Die Annahme eines Irrtums bei der Erblasserin ist ferner deshalb nicht fern liegend, weil sie - worauf die Beteiligte zu 1 mehrfach hingewiesen hat - anlässlich der amtsärztlichen Untersuchung im Rahmen des Betreuungsverfahrens am 20.1.1993 dem Arzt des staatlichen Gesundheitsamts mitteilte, sie habe vor Jahren ein Testament angefertigt, in welchem sie ihre Tochter (die Beteiligte zu 1) als Haupterbin vorgesehen hätte, weil sie sich seit dem Tod ihres Mannes vermehrt um sie gekümmert habe. Die Erblasserin ging bei ihrer Mitteilung an den untersuchenden Arzt am 20.1.1993 offenbar davon aus, dass dieses Testament noch gültig sei. Über eine Rücknahme dieser letztwilligen Verfügung aus der amtlichen Verwahrung findet sich in der wiedergegebenen Exploration des Arztes nichts. Zwar ist zu berücksichtigen, dass bei der ärztlichen Untersuchung im Rahmen des Betreuungsverfahrens die Beteiligte zu 1 zugegen war und die Erblasserin möglicherweise die Rücknahme des Testaments nicht vertiefen wollte. Die Erblasserin hat im Rahmen der Untersuchung ihr Testament allerdings von sich aus angesprochen.
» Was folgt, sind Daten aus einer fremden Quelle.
(** * NIDS: a shallow embedding of the packet pipeline

    The development follows the Python sources file by file:
    - [Extractor]  backend/extractor.py  (feature vector, log record)
    - [Training]   generate_model.py     (the training feature list)
    - [MLEngine]   backend/ml_engine.py  (classifier wrapper)
    - [Sniffer]    backend/sniffer.py    (capture callback, batching sender)
    - [Api]        backend/api.py        (ingestion store, alerts)
    - [Pipeline]   the sniffer posting its batches to the API
    - [SnifferConfig], [ApiReads], [Server], [TrainingRows]: the
      remaining functions of the same files
    - [Frontend]   frontend/ui_main.py   (the analytics charts)

    Number model.  Python [int] is [Z].  A finite Python [float] is
    modelled by the rational it denotes ([Q]), and arithmetic on floats
    rounds its exact result to the nearest binary64, ties to even
    ([Py.fl64]).  The floats that flow through the pipeline are finite;
    [Py.float] adds the negative zero, the infinities and NaN where a
    function is stated on every float.  Dicts whose keys arrive from JSON are
    [gmap string value]; dict literals with a fixed key set are records. *)

From Stdlib Require Import ZArith QArith Qround Qabs Qpower String Ascii List Lia Lqa DecimalString.
From Stdlib Require Import Permutation Sorted.
From stdpp Require Import base gmap list strings sorting.

Open Scope Z_scope.

(** ** Python values, exceptions, and a few builtins *)

Module Py.

(** JSON-representable scalars stored in the dict-shaped records. *)
Inductive value :=
| VNone
| VBool (b : bool)
| VInt (n : Z)
| VFloat (q : Q)
| VStr (s : string).

(** The subclasses of [Exception] that the modelled code can meet. *)
Inductive exn :=
| KeyError (k : string)
| IndexError
| ValueError
| TypeError
| AttributeError
| RequestException.

Inductive outcome (A : Type) :=
| Ok (a : A)
| Raise (e : exn).
Arguments Ok {A} a.
Arguments Raise {A} e.

Definition bind {A B} (m : outcome A) (k : A -> outcome B) : outcome B :=
  match m with
  | Ok a => k a
  | Raise e => Raise e
  end.

(** [d[k]] on a dict. *)
Definition getitem (d : gmap string value) (k : string) : outcome value :=
  match d !! k with
  | Some v => Ok v
  | None => Raise (KeyError k)
  end.

(** [d.get(k, dflt)]. *)
Definition get (d : gmap string value) (k : string) (dflt : value) : value :=
  default dflt (d !! k).

(** [l[i]] on a sequence: a negative index counts from the end. *)
Definition index {A} (l : list A) (i : Z) : outcome A :=
  let n := Z.of_nat (length l) in
  let j := if i <? 0 then i + n else i in
  if (0 <=? j) && (j <? n)
  then match l !! Z.to_nat j with
       | Some x => Ok x
       | None => Raise IndexError
       end
  else Raise IndexError.

(** [l[-n:]] for a positive [n]: the last [n] elements, or all of [l]. *)
Definition last_n {A} (n : nat) (l : list A) : list A :=
  drop (length l - n) l.

(** [a == v] where [a] is an int: numeric comparison across bool, int and
    float; never equal to a string or to None. *)
Definition int_eq (a : Z) (v : value) : bool :=
  match v with
  | VInt b => a =? b
  | VBool b => a =? (if b then 1 else 0)
  | VFloat q => Qeq_bool (inject_Z a) q
  | VNone | VStr _ => false
  end.

(** [x < y] on floats. *)
Definition float_lt (x y : Q) : bool :=
  match (x ?= y)%Q with
  | Lt => true
  | _ => false
  end.

(** [str(n)] for an int. *)
Definition str_int (n : Z) : string :=
  NilZero.string_of_int (Z.to_int n).

(** [str(l)] for a list of ints: ["[6, 60, 64, 1]"]. *)
Fixpoint join_ints (l : list Z) : string :=
  match l with
  | [] => ""
  | [x] => str_int x
  | x :: rest => str_int x +:+ ", " +:+ join_ints rest
  end.

Definition str_int_list (l : list Z) : string :=
  "[" +:+ join_ints l +:+ "]".

Definition digit (d : Z) : ascii :=
  ascii_of_nat (48 + Z.to_nat (d mod 10)).
(** * colab_evaluation: low-memory evaluation of multi-label predictions

    A shallow embedding of [colab_evaluation.py] and the properties of its
    components: the Batch Reader ([batch_inferences],
    [batched_inferences_from_files]), the Sparsifier
    ([_make_tidy_df_from_seq_names_and_prediction_array]), the Aligner
    ([merge_predictions_and_ground_truth]), the Curve Builder
    ([get_pr_curve_df], [filter_pr_curve]) and the Confusion Assigner
    ([assign_tp_fp_fn]).

    Scores are IEEE-754 binary64 numbers, as numpy's [float64] and Python's
    [float] are; they are modelled by Rocq's primitive [float], whose
    comparisons and arithmetic are the IEEE ones (a comparison with NaN is
    false). The entries of a [float32] array are binary64 numbers too; what
    the dtype of an array changes is how numpy compares it with a Python
    float, which [as_dtype] models. Python exceptions are modelled by the
    [result] type. *)

From Stdlib Require Import Floats ZArith Lia.
From stdpp Require Import gmap strings list sorting.

Set Warnings "-inexact-float".

(** * Part I: the program *)

(** ** Python values *)

(** The exceptions the modelled code can raise. *)
Inductive exn : Set :=
| IndexError
| ValueError
| TypeError.

(** The outcome of a call: a value, or a raised exception. *)
Inductive result (A : Type) : Type :=
| Ok (a : A)
| Raise (e : exn).
Arguments Ok {A} a.
Arguments Raise {A} e.

Definition bind {A B : Type} (r : result A) (k : A -> result B) : result B :=
  match r with
  | Ok a => k a
  | Raise e => Raise e
  end.

Notation "x <- r ;; k" := (bind r (fun x => k))
  (at level 100, r at next level, right associativity, only parsing).

(** [xs[i]] on a Python list or numpy vector, for [i >= 0]. *)
Definition index {A : Type} (xs : list A) (i : nat) : result A :=
  match xs !! i with
  | Some x => Ok x
  | None => Raise IndexError
  end.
Wäre ihr bewusst gewesen, dass das Testament nicht mehr gilt, und hätte sie die Beteiligte zu 1 nicht von der Rücknahme in Kenntnis setzen wollen, hätte sie das Thema gegenüber dem explorierenden Arzt nicht detailliert mit einem eindeutigen Inhalt ansprechen müssen.

Auffällig ist jedenfalls, dass weder das Schreiben des Rechtsvertreters der Erblasserin vom 23.12.1992 noch der Bericht über die Untersuchung vom 20.1.1993 den Umstand des bewussten Widerrufs auch nur andeuten, obwohl beide Ereignisse verhältnismäßig zeitnah zur Rücknahme des Testaments aus der amtlichen Verwahrung angesiedelt und in beiden schriftlichen Zeugnissen jeweils Aussagen zur Regelung des Nachlasses der Erblasserin enthalten sind.

3. Für das weitere Verfahren ist darauf hinzuweisen, dass der Geschäftswert des Beschwerdeverfahrens lediglich mit ein Viertel des Nachlasswertes angesetzt werden kann, da bei der Bewertung des Interesses der Beteiligten zu 1 am Erfolg ihres Rechtsmittels der Pflichtteilsanspruch des Beteiligten zu 2 in Höhe von ein Viertel des Nachlasswertes zu berücksichtigen ist.